World AIDS Day Observed

Maricruz Casares
Diciembre 4, 2018

"In addition, with prevention therapy, no one needs to get infected..."

Saturday was the 30th World Aids Day, which the Jackson County Health Department honored with a 5K Santas in Speedos and Bras run.

He added that 30, 000 persons living with HIV/AIDS were now on treatment according to statistics by the public health department.

"We need to expand community-based options and innovations to reach beyond health facilities".

The Commission had had an outreach at the Ho Central Mosque and scheduled a public lecture on: "sociocultural perspective of HIV prevention, treatment and care" at the University of Health and Allied Sciences (UHAS) and a health walk to herald the national durbar at the Jubilee Park, to be followed with a thanksgiving service on Sunday.
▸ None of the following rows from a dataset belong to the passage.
(** [Count] does not depend on the rounds it is given, as long as they
    cover the string. *)
Lemma Count_loop_rounds (fuel1 fuel2 : nat) (s sub : string) :
  sub <> "" -> len s <= fuel1 -> len s <= fuel2 ->
  Count_loop fuel1 s sub = Count_loop fuel2 s sub.
Proof.
  intros Hsub. revert fuel2 s; induction fuel1 as [|fuel1 IH]; intros fuel2 s H1 H2.
  - destruct s; [|simpl in H1; lia].
    destruct fuel2; [done|]. cbn [Count_loop]. by rewrite Index_empty.
  - destruct fuel2 as [|fuel2].
    { destruct s; [|simpl in H2; lia]. cbn [Count_loop]. by rewrite Index_empty. }
    cbn [Count_loop]. destruct (Index s sub) as [i|] eqn:Hi; [|done].
    f_equal. apply Index_le in Hi.
    assert (0 < len sub) by (destruct sub; [done | simpl; lia]).
    apply IH; rewrite len_from; lia.
Qed.

End string_facts.

(** ** The matcher on the target pattern *)

(** C4, as the code has it: against the one pattern [**/target/**] the
    matcher answers false for [foo/target/classes/x.class] (the
    specification says true) and false for [foo/targetx/x.class].
    [filepath.Match] does not let a star cross a separator, and the pattern
    splits into three pieces at its two double stars, so the prefix and
    suffix test is never made. *)
Theorem C4_target_pattern_never_matches :
  matchesPatterns "foo/target/classes/x.class" ["**/target/**"] = false /\
  matchesPatterns "foo/targetx/x.class" ["**/target/**"] = false /\
  filepath.Match "**/target/**" "foo/target/classes/x.class" = (false, None) /\
  strings.Split "**/target/**" "**" = [""; "/target/"; ""].
Proof. repeat split; vm_compute; reflexivity. Qed.

(** ** Extensions *)

Module ext_facts.
Import GoString strings string_facts.

Lemma bytes_app (a b : string) : bytes (a +:+ b) = bytes a ++ bytes b.
Proof.
  induction a as [|c a IH]; app_simpl; simpl; [done | by rewrite IH].
Qed.

Lemma of_bytes_app (l k : list ascii) : of_bytes (l ++ k) = of_bytes l +:+ of_bytes k.
Proof. induction l as [|c l IH]; simpl; app_simpl; [done | by rewrite IH]. Qed.

Lemma of_bytes_bytes (s : string) : of_bytes (bytes s) = s.
Proof. apply string_of_list_ascii_of_string. Qed.

Lemma ext_scan_dot (l : list ascii) (more : list ascii) (acc : string) :
  dotless (of_bytes l) = true ->
  filepath.ext_scan (l ++ "."%char :: more) acc
  = String "." (of_bytes (rev l) +:+ acc).
Proof.
  revert acc; induction l as [|c l IH]; intros acc Hl; simpl in *.
  - done.
  - apply andb_true_iff in Hl as [Hc Hl]. apply andb_true_iff in Hc as [Hdot Hsep].
    apply negb_true_iff in Hdot, Hsep. rewrite Hsep, Hdot.
    rewrite IH by done. rewrite of_bytes_app. simpl.
    by rewrite app_assoc.
Qed.

Lemma dotless_rev (l : list ascii) :
  dotless (of_bytes (rev l)) = dotless (of_bytes l).
Proof.
  assert (Happ : forall a b, dotless (a +:+ b) = dotless a && dotless b).
  { induction a as [|c a IH]; intros b; app_simpl; simpl; [done|].
    rewrite IH. by rewrite !andb_assoc. }
  induction l as [|c l IH]; simpl; [done|].
  rewrite of_bytes_app, Happ, IH. simpl.
  rewrite andb_true_r. apply andb_comm.
Qed.

(** [Ext] returns the extension a path ends with. *)
Lemma Ext_app (stem rest : string) :
  dotless rest = true ->
  filepath.Ext (stem +:+ String "." rest) = String "." rest.
Proof.
  intros Hrest. unfold filepath.Ext.
  rewrite bytes_app. simpl. rewrite rev_app_distr. simpl.
  rewrite <- List.app_assoc. simpl.
  rewrite ext_scan_dot.
  - by rewrite rev_involutive, of_bytes_bytes, app_empty_r.
  - by rewrite dotless_rev, of_bytes_bytes.
Qed.

Lemma lower_byte_dot c : byte_eq (lower_byte c) "." = byte_eq c ".".
Proof. destruct c as [[] [] [] [] [] [] [] []]; reflexivity. Qed.

Lemma lower_byte_sep c :
  filepath.IsPathSeparator (lower_byte c) = filepath.IsPathSeparator c.
Proof. destruct c as [[] [] [] [] [] [] [] []]; reflexivity. Qed.

Lemma lower_byte_ascii c : is_ascii_byte (lower_byte c) = is_ascii_byte c.
Proof. destruct c as [[] [] [] [] [] [] [] []]; reflexivity. Qed.

Lemma dotless_lower (s : string) : dotless (lower_ascii s) = dotless s.
Proof.
  induction s as [|c s IH]; simpl; [done|].
  by rewrite lower_byte_dot, lower_byte_sep, IH.
Qed.

Lemma all_ascii_lower (s : string) : all_ascii (lower_ascii s) = all_ascii s.
Proof.
  induction s as [|c s IH]; simpl; [done|]. by rewrite lower_byte_ascii, IH.
Qed.

Lemma extension_shape_lower (s : string) :
  extension_shape (lower_ascii s) = extension_shape s.
Proof.
  destruct s as [|c s]; simpl; [done|]. by rewrite lower_byte_dot, dotless_lower.
Qed.

Lemma ext_in_In (ext : string) (exts : list string) :
  ext_in ext exts = true <-> In ext exts.
Proof.
  induction exts as [|e exts IH]; simpl; [done|].
  destruct (String.eqb ext e) eqn:E.
  - apply String.eqb_eq in E. split; auto.
  - apply String.eqb_neq in E. rewrite IH. split; [auto | intros [?|?]; congruence].
Qed.

Lemma sourceExtensions_shape (e : string) :
  In e sourceExtensions -> extension_shape e = true /\ all_ascii e = true.
Proof.
  intros He.
  assert (Hall : forallb (fun e => extension_shape e && all_ascii e) sourceExtensions = true)
    by (vm_compute; reflexivity).
  rewrite forallb_forall in Hall. by apply andb_true_iff, Hall.
Qed.

End ext_facts.

(** C10: the extension test of discovery ignores the case of ASCII letters.
    A path counts as a source file exactly when its extension, lowercased,
    is on the allow-list; so every spelling of a listed extension is
    accepted, whatever the case of its letters, and [Main.JAVA] is found by
    discovery, while [filepath.Match] tells [Main.JAVA] from [Main.java]. *)
Theorem C10_extension_test_ignores_case `{UnicodeTables} :
  (forall path, strings.all_ascii (filepath.Ext path) = true ->
     (isSourceFile path = true <->
      In (strings.lower_ascii (filepath.Ext path)) sourceExtensions)) /\
  (forall stem ext e, In e sourceExtensions -> strings.lower_ascii ext = e ->
     isSourceFile (stem +:+ ext) = true) /\
  isSourceFile "Main.JAVA" = true /\
  FindSourceFiles plain_rewriter "/w" upper_case_world = (["/w/Main.JAVA"], None) /\
  matchesPatterns "Main.JAVA" ["*.java"] = false /\
  matchesPatterns "Main.java" ["*.java"] = true.
Proof.
  split; [|split; [|repeat split; vm_compute; reflexivity]].
  - intros path Hascii. unfold isSourceFile, strings_unicode.ToLower.
    rewrite Hascii. apply ext_facts.ext_in_In.
  - intros stem ext e He Hlow.
    destruct (ext_facts.sourceExtensions_shape e He) as [Hshape Hascii].
    rewrite <- Hlow in Hshape, Hascii.
    rewrite ext_facts.extension_shape_lower in Hshape.
    rewrite ext_facts.all_ascii_lower in Hascii.
    destruct ext as [|c rest]; [done|]. simpl in Hshape.
    apply andb_true_iff in Hshape as [Hc Hrest].
    apply string_facts.byte_eq_true in Hc as ->.
    unfold isSourceFile, strings_unicode.ToLower.
    rewrite ext_facts.Ext_app by done. rewrite Hascii, Hlow.
    by apply ext_facts.ext_in_In.
Qed.

(** [App.Kt] is a spelling of the listed extension [.kt]. *)
Lemma C10_extension_test_ignores_case_witness :
  @isSourceFile ascii_only ("src/App" +:+ ".Kt") = true.
Proof.
  apply (proj1 (proj2 (@C10_extension_test_ignores_case ascii_only)) "src/App" ".Kt" ".kt").
  - vm_compute. tauto.
  - reflexivity.
Defined.

(** ** Patterns with one double star *)

Module match_facts.
Import GoString strings string_facts filepath.

Lemma glob_byte_false c :
  glob_byte c = false ->
  byte_eq c "*" = false /\ byte_eq c "?" = false /\
  byte_eq c "[" = false /\ byte_eq c "\" = false.
Proof. unfold glob_byte. rewrite !orb_false_iff. tauto. Qed.
(** * Execution core of the Tinkertoy kernel: dispatcher, task control block
      components and kernel service routines

    A shallow embedding of the C++ headers under [Sources/Execution].
    Pointers ([Task*], [UInt8*]) are addresses in [Z] with [0] for [nullptr];
    kernel code that mutates global objects is a function of an explicit
    state; [pfatal] and a failed [precondition] end a run in [Halted]. *)

From Stdlib Require Import ZArith List String Bool Lia.
Import ListNotations.
Open Scope Z_scope.

Set Implicit Arguments.

(** ** Outcomes of kernel code *)

(** A run of kernel code over a state [S] either returns a value and the
    state it leaves, or halts the machine with a diagnostic ([pfatal],
    [precondition]).  [IllFormed] stands for a template instantiation the
    compiler refuses (an unsatisfied [requires] clause, too few template
    arguments, an argument of the wrong type): there is no run at all. *)
Inductive Outcome (S A : Type) : Type :=
| Returned (a : A) (s : S)
| Halted (diagnostic : string) (s : S)
| IllFormed.

Arguments Returned {S A} a s.
Arguments Halted {S A} diagnostic s.
Arguments IllFormed {S A}.

Definition M (S A : Type) : Type := S -> Outcome S A.

Definition ret {S A : Type} (a : A) : M S A := fun s => Returned a s.

Definition bind {S A B : Type} (c : M S A) (f : A -> M S B) : M S B :=
  fun s =>
    match c s with
    | Returned a s' => f a s'
    | Halted d s' => Halted d s'
    | IllFormed => IllFormed
    end.

Definition gets {S A : Type} (f : S -> A) : M S A := fun s => Returned (f s) s.

Definition modify {S : Type} (f : S -> S) : M S unit := fun s => Returned tt (f s).

Definition ill_formed {S A : Type} : M S A := fun _ => IllFormed.

Declare Scope kernel_scope.
Delimit Scope kernel_scope with kernel.
Notation "x <- c ;; k" := (bind c (fun x => k))
  (at level 61, c at next level, right associativity) : kernel_scope.
Notation "c ;; k" := (bind c (fun _ => k))
  (at level 61, right associativity) : kernel_scope.
Open Scope kernel_scope.

(** Runs a computation on a component of a larger state. *)
Definition zoom {S T A : Type} (get : S -> T) (put : T -> S -> S) (c : M T A) : M S A :=
  fun s =>
    match c (get s) with
    | Returned a t => Returned a (put t s)
    | Halted d t => Halted d (put t s)
    | IllFormed => IllFormed
    end.

(** Modelled from the spec: the macro [pfatal] comes from [Debug.hpp], which
    is not part of these sources.  "Fatal errors emit a diagnostic and
    halt"; the logging macros [pinfo] and [perr] of the same header change
    nothing the kernel reads and are left out. *)
Definition pfatal {S A : Type} (diagnostic : string) : M S A :=
  fun s => Halted diagnostic s.

(** Modelled from the spec: [precondition(condition, message)] of
    [Debug.hpp] goes on when the condition holds and is a fatal error with
    the message when it does not. *)
Definition precondition {S : Type} (holds : bool) (diagnostic : string) : M S unit :=
  if holds then ret tt else pfatal diagnostic.

(** A function updated at one address. *)
Definition update {A : Type} (f : Z -> A) (k : Z) (v : A) : Z -> A :=
  fun x => if x =? k then v else f x.

Lemma update_eq {A : Type} (f : Z -> A) (k : Z) (v : A) : update f k v k = v.
Proof. unfold update. now rewrite Z.eqb_refl. Qed.

(** ** Data model *)

(** The argument types that initializers and system calls name
    ([using Arg = ...], [getSyscallArgument<T>]). *)
Inductive ArgType : Type :=
| size_t                 (* AllocateDedicatedStack::Arg *)
| stack_with_size        (* std::pair<UInt8*, size_t> *)
| entry_point            (* const UInt8* *)
| UInt32                 (* AssignUniqueIdentifier::Arg *)
| Priority               (* typename Task::Priority *)
| int                    (* the event number of sysSendEvent *)
| UInt8_ptr.             (* the old stack pointer of sysEventHandlerReturn *)

(** A value of one of these types: a machine word, or the two members of a
    pair. *)
Inductive Value : Type :=
| word (w : Z)
| std_pair (first second : Z).

Definition has_type (ty : ArgType) (v : Value) : bool :=
  match ty, v with
  | stack_with_size, std_pair _ _ => true
  | stack_with_size, word _ => false
  | _, word _ => true
  | _, std_pair _ _ => false
  end.

(** The inlined system call arguments of a trapped task: a [va_list] is a
    cursor [position] over the argument words [slots].  Reading past what the
    caller passed yields whatever the slots hold. *)
Record va_list : Type := mk_va_list {
  slots : nat -> Z;
  position : nat
}.

(** Modelled from the spec: [va_arg] of [<cstdarg>].  "Each sequential call to
    get_syscall_argument<T>() advances the argument cursor by exactly
    sizeof(T)": one word for a scalar or pointer, two for the pair. *)
Definition va_arg (ty : ArgType) (ap : va_list) : Value * va_list :=
  let n := position ap in
  match ty with
  | stack_with_size =>
      (std_pair (slots ap n) (slots ap (S n)), mk_va_list (slots ap) (S (S n)))
  | _ => (word (slots ap n), mk_va_list (slots ap) (S n))
  end.

(** The saved execution context at the top of a trapped task's stack, through
    the three accessors of [ExecutionContextProvidesSystemCallSupport]. *)
Record ExecutionContext : Type := mkContext {
  syscallIdentifier : Z;
  syscallArgumentList : va_list;
  syscallKernelReturnValue : Z
}.

(** The fields the components of [TaskControlBlockComponents] declare. *)
Record TaskControlBlock : Type := mkTCB {
  stackPointer : Z;      (* DedicatedNonRecyclableStackSupport *)
  stack : Z;             (* DedicatedRecyclableStackSupport *)
  identifier : Z;        (* UniqueNumericIdentifierSupport *)
  priority : Z;          (* PriorityLevelSupport *)
  handler : Z            (* EventHandlerSupport *)
}.

(** The types of the global objects the kernel developer declares: the
    allocator behind [new], the task controller and the scheduler. *)
Class KernelObjects : Type := {
  Heap : Type;
  Pool : Type;
  Sched : Type
}.

(** What tasks and initializers can reach: the shared stack pointer cell
    ([OSDeclareSharedTaskStackPointer]), the task control blocks by address,
    memory read as execution contexts by address, and the heap. *)
Record World `{KernelObjects} : Type := mkWorld {
  SharedTaskStackPointer : Z;
  tcb : Z -> TaskControlBlock;
  context_at : Z -> ExecutionContext;
  heap : Heap
}.

Arguments mkWorld {_} _ _ _ _.

(** Calls of the architecture-specific primitives, in the order made. *)
Inductive Call : Type :=
| BuildContext (prev next : Z)       (* ContextBuilder{}(prev, next) *)
| SwitchTask (prev next : Z).        (* Switcher::switchTask(prev, next) *)

Record Kernel `{KernelObjects} : Type := mkKernel {
  world : World;
  pool : Pool;                       (* GetTaskController<C>() *)
  sched : Sched;                     (* GetTaskScheduler<S>() *)
  calls : list Call
}.

Arguments mkKernel {_} _ _ _ _.

Section Lifting.
Context `{KernelObjects}.

Definition with_world (w : World) (k : Kernel) : Kernel :=
  mkKernel w (pool k) (sched k) (calls k).
Definition with_pool (p : Pool) (k : Kernel) : Kernel :=
  mkKernel (world k) p (sched k) (calls k).
Definition with_sched (s : Sched) (k : Kernel) : Kernel :=
  mkKernel (world k) (pool k) s (calls k).
Definition record_call (c : Call) (k : Kernel) : Kernel :=
  mkKernel (world k) (pool k) (sched k) (calls k ++ [c]).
"If people don't know their HIV status, people who are living with HIV can't start treatment, and people who are HIV-negative can't get the knowledge and skills they need to keep that way", he stated.

"This progress is however not uniform in our Region".

More news: Concienciación y sensibilidad, protagonistas en redes por el Día Mundial del Sida

According to World Aids Globally, there are an estimated 36.7 million people who have the virus.

The theme is "Know Your Status" and highlights the importance of reaching out to people living with HIV who do not know their status and ensuring that they are linked to quality care and prevention services.

"The latest assessment is we have achieved 94:80:89.This means that we have managed to diagnose 1 001 316 people living with HIV, put 796 100 people on treatment and achieved viral suppression for 708 688 people".

It aims to raise awareness and funds for AIDS research, support for those living with the virus and remembering those who have died.

The UN chief flagged "there is still time" to scale-up testing for HIV; to enable more people to access treatment; to increase resources needed to prevent new infections; and to end the stigma. "Individuals can also volunteer with organizations like the Grand Rapids Red Project and support our local health departments that provide education, testing and services for those living with HIV".

Stigma and discrimination continue to hold people back, especially key populations - including men who have sex with men, sex workers, transgenders, intravenous drug users, prisoners and migrants - and young women and adolescent girls.